Work to be completed
Look for "CamParams" in the records and copy every line that has it.

+++ Records shown

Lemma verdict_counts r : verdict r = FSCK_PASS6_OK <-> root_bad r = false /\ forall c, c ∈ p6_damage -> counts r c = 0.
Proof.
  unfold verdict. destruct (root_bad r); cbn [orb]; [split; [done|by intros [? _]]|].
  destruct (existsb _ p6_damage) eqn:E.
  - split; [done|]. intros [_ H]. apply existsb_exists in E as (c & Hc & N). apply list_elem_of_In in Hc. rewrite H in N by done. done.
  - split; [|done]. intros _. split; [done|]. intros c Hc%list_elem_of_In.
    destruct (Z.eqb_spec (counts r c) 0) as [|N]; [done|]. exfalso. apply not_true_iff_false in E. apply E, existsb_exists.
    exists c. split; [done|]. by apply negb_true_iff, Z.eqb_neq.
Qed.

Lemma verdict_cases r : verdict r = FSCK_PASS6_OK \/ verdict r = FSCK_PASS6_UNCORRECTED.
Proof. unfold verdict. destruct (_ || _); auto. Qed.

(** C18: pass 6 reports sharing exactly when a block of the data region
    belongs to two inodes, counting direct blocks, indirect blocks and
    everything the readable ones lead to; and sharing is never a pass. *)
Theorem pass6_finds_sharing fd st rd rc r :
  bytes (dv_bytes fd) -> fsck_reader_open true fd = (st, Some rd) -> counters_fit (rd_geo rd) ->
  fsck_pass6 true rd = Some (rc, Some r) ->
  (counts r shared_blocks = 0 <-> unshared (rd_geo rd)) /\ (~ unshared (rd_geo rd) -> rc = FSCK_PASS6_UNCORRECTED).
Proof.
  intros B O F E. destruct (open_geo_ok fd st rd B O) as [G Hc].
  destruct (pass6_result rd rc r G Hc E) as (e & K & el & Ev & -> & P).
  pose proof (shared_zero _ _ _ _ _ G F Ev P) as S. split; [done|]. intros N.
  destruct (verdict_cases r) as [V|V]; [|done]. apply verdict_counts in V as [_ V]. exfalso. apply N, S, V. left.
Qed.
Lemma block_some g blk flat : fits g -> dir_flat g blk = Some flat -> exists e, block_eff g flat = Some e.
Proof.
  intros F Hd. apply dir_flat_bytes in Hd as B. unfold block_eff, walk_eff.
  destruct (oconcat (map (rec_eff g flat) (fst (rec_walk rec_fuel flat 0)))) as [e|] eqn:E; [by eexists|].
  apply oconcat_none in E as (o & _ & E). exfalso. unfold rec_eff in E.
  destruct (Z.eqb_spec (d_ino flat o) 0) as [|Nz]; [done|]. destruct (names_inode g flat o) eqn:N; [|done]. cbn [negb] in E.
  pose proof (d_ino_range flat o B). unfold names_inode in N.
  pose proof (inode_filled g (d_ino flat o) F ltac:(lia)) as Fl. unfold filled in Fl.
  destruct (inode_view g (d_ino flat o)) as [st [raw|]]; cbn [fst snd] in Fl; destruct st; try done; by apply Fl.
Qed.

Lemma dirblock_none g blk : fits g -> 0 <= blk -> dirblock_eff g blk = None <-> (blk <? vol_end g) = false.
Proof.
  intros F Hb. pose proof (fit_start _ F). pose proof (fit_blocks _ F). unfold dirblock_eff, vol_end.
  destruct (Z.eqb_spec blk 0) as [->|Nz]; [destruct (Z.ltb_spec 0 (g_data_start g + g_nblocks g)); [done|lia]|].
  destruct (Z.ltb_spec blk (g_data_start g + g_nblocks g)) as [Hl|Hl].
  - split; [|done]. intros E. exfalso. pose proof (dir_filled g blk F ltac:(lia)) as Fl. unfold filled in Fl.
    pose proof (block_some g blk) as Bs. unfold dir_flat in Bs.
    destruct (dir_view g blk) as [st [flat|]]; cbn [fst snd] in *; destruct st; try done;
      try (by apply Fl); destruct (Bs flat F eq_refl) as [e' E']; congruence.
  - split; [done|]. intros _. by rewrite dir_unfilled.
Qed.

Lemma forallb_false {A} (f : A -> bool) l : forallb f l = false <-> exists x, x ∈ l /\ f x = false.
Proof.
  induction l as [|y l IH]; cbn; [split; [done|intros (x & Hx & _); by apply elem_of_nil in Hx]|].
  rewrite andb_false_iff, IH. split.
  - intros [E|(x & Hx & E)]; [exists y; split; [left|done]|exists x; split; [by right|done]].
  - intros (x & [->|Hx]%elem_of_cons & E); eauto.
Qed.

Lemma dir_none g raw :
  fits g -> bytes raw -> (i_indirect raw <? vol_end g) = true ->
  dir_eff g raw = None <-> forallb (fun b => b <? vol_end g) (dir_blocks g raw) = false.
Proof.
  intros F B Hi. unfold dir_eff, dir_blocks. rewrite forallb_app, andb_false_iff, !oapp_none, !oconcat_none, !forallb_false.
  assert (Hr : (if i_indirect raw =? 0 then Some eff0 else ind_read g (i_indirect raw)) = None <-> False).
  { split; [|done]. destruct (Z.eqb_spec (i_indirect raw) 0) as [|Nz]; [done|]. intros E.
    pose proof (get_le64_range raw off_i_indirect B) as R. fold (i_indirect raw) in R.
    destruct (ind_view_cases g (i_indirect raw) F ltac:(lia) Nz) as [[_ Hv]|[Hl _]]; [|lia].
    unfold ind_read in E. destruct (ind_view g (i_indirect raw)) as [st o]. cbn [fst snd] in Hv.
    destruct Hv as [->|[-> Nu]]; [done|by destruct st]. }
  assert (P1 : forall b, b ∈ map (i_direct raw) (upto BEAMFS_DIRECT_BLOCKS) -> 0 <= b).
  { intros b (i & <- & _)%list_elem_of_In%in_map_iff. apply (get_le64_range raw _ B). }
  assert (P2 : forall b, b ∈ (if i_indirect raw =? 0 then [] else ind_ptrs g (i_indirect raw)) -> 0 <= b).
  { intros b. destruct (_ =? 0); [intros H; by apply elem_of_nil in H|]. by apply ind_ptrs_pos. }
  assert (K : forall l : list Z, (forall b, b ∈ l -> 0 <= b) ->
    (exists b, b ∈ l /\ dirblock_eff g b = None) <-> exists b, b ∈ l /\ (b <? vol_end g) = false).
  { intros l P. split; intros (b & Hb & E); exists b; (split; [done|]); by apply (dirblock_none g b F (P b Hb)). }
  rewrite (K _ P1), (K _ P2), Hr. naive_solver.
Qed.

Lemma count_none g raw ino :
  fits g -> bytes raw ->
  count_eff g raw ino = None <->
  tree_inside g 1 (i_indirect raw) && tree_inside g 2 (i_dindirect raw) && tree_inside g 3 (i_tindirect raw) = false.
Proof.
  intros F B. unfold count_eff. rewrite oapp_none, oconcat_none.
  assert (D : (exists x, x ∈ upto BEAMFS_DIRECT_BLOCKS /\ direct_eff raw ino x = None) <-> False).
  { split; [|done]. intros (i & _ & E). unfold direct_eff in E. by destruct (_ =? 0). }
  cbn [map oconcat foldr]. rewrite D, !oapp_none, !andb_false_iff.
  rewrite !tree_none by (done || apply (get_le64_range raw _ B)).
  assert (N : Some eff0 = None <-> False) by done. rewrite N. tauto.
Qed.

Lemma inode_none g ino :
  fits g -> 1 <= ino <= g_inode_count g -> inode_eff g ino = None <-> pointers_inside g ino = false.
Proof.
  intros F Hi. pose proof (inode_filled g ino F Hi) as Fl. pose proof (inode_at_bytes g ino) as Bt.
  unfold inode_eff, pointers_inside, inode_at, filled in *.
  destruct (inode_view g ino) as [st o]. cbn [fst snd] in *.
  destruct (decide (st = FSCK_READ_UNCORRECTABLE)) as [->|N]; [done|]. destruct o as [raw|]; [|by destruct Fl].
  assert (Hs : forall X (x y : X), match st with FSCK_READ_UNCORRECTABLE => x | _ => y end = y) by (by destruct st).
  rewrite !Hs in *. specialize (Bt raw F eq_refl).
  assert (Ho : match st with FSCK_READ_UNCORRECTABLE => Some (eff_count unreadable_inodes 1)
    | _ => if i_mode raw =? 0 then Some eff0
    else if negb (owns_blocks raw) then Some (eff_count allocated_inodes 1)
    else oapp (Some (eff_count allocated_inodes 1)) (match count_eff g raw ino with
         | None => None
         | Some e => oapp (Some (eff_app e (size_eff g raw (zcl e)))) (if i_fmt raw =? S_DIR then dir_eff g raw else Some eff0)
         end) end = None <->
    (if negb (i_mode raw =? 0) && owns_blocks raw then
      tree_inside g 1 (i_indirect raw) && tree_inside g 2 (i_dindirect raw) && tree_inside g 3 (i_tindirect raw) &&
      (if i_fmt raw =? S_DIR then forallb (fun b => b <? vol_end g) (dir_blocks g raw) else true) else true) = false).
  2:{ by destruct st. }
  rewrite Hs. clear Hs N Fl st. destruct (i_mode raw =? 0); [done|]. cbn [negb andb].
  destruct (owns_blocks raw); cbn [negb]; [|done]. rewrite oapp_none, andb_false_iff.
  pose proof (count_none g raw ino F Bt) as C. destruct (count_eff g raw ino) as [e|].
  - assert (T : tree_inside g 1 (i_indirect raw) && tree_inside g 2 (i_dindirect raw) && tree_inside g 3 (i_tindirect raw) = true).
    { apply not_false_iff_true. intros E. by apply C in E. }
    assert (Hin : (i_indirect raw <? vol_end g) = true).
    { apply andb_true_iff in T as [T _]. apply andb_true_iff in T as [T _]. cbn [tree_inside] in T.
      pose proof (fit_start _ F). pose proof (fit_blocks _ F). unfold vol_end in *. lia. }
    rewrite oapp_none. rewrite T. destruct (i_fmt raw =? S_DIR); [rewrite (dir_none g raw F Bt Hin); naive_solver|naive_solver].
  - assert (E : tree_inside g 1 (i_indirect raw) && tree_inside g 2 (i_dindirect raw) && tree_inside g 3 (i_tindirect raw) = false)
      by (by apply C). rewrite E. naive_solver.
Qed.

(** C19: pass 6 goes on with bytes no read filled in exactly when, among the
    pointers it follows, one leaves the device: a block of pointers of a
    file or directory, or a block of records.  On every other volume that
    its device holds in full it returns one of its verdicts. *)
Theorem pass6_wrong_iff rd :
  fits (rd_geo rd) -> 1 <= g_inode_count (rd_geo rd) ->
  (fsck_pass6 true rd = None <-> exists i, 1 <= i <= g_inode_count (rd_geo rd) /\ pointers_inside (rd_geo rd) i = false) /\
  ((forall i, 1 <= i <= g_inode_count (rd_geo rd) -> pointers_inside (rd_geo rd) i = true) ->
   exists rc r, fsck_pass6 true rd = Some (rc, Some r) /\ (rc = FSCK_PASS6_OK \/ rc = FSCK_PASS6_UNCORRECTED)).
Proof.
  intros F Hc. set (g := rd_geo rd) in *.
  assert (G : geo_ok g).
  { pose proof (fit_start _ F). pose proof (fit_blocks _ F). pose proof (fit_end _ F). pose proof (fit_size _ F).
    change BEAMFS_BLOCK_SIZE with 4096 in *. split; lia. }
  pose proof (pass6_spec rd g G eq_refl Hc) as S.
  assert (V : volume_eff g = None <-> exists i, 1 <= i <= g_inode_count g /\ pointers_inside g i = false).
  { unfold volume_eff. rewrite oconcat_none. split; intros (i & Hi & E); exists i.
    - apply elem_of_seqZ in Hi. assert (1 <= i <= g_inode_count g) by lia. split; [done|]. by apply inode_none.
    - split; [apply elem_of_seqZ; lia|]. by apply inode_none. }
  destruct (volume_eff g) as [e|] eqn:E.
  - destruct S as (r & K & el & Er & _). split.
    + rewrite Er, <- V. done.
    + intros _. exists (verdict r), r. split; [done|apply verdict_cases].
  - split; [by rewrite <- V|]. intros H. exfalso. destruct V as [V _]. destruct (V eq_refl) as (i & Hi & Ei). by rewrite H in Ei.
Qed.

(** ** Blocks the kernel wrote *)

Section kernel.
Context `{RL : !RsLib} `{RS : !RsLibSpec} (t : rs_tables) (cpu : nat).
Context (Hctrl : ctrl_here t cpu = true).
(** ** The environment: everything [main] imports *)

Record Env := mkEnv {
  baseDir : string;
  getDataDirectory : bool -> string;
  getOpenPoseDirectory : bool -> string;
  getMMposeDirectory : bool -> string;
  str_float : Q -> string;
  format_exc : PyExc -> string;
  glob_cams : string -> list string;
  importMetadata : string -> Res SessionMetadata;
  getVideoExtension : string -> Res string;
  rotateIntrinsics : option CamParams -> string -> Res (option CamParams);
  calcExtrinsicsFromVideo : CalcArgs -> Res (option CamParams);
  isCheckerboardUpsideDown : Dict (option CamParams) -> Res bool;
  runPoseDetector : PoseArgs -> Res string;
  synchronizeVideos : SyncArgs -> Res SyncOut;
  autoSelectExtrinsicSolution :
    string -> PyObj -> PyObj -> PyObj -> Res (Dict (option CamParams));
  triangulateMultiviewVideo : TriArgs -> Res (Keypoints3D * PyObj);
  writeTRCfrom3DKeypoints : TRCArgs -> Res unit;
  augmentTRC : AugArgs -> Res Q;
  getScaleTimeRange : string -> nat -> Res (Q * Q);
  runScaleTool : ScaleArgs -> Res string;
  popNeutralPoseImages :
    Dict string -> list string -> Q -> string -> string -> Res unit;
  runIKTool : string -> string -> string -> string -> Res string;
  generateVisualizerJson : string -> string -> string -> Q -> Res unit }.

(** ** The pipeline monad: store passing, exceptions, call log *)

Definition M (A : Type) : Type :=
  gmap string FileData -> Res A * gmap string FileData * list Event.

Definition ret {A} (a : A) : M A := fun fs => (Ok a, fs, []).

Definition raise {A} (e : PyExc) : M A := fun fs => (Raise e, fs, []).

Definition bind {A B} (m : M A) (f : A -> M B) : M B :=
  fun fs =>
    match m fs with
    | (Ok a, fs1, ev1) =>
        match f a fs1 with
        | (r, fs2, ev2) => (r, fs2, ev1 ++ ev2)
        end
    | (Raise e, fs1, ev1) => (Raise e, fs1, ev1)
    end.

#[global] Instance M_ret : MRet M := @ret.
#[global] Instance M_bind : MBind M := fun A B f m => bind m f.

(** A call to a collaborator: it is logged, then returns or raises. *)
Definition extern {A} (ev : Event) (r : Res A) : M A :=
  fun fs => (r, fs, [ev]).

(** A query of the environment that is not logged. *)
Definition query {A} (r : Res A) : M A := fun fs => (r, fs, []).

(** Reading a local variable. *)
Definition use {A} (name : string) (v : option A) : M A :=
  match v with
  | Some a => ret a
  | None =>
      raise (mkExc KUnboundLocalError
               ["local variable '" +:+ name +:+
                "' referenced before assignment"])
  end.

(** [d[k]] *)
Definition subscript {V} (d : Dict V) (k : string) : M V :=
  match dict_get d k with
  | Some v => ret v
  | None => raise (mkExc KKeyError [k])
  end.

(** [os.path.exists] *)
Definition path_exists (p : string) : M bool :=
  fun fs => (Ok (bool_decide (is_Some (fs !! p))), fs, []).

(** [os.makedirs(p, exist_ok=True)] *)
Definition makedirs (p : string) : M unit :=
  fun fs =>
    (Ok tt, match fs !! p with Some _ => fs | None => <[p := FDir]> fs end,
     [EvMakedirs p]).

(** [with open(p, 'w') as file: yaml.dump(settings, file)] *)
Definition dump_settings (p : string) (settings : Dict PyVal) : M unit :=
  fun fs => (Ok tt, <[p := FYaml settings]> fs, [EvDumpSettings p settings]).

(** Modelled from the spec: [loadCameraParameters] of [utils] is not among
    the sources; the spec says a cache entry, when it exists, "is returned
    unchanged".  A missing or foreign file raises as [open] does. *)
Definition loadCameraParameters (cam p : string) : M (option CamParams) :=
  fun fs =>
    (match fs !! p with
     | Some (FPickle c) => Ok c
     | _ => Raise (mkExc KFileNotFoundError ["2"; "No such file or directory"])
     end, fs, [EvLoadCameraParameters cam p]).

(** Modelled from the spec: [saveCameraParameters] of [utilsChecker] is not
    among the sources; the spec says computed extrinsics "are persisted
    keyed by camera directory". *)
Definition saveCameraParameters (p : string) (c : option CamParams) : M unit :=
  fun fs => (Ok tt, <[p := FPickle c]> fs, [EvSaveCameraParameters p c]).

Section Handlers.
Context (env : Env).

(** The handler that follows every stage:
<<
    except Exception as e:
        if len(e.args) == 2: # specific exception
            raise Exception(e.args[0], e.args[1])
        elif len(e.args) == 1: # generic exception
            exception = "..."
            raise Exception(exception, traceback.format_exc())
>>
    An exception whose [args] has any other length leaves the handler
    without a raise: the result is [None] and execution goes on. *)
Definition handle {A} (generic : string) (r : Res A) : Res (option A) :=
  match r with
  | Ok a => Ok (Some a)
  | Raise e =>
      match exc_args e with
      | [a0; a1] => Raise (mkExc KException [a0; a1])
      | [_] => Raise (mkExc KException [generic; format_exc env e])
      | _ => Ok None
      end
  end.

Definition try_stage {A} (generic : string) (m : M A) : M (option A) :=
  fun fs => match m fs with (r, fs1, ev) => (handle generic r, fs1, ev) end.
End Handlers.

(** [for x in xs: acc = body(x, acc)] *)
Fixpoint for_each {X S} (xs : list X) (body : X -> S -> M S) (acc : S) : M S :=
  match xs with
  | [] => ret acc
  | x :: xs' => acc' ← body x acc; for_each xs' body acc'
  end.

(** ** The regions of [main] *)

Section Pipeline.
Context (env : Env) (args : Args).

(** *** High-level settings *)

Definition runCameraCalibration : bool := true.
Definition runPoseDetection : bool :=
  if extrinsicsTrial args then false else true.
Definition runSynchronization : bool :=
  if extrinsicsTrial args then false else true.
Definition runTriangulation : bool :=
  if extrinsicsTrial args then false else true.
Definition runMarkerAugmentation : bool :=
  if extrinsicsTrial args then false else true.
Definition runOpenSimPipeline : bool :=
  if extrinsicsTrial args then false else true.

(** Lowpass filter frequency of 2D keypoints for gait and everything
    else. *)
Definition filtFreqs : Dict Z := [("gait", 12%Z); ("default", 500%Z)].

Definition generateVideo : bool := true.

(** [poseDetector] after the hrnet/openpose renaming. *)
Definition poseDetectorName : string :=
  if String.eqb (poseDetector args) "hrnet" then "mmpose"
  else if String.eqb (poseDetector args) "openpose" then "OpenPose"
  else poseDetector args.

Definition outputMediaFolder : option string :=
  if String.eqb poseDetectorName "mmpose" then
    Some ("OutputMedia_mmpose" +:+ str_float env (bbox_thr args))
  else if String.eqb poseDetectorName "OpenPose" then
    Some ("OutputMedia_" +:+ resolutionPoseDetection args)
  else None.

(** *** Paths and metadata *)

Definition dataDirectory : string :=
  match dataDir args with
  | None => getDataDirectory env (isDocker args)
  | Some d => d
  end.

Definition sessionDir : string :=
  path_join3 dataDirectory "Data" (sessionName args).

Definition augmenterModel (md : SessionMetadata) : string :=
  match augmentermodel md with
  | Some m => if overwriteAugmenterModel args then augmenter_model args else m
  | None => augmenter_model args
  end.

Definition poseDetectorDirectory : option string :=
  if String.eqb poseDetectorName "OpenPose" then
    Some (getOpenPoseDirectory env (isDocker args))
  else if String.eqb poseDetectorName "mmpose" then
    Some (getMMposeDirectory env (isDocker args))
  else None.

++++++

Task answer
  rotateIntrinsics : option CamParams -> string -> Res (option CamParams);
  calcExtrinsicsFromVideo : CalcArgs -> Res (option CamParams);
  isCheckerboardUpsideDown : Dict (option CamParams) -> Res bool;
    string -> PyObj -> PyObj -> PyObj -> Res (Dict (option CamParams));
Definition loadCameraParameters (cam p : string) : M (option CamParams) :=
Definition saveCameraParameters (p : string) (c : option CamParams) : M unit :=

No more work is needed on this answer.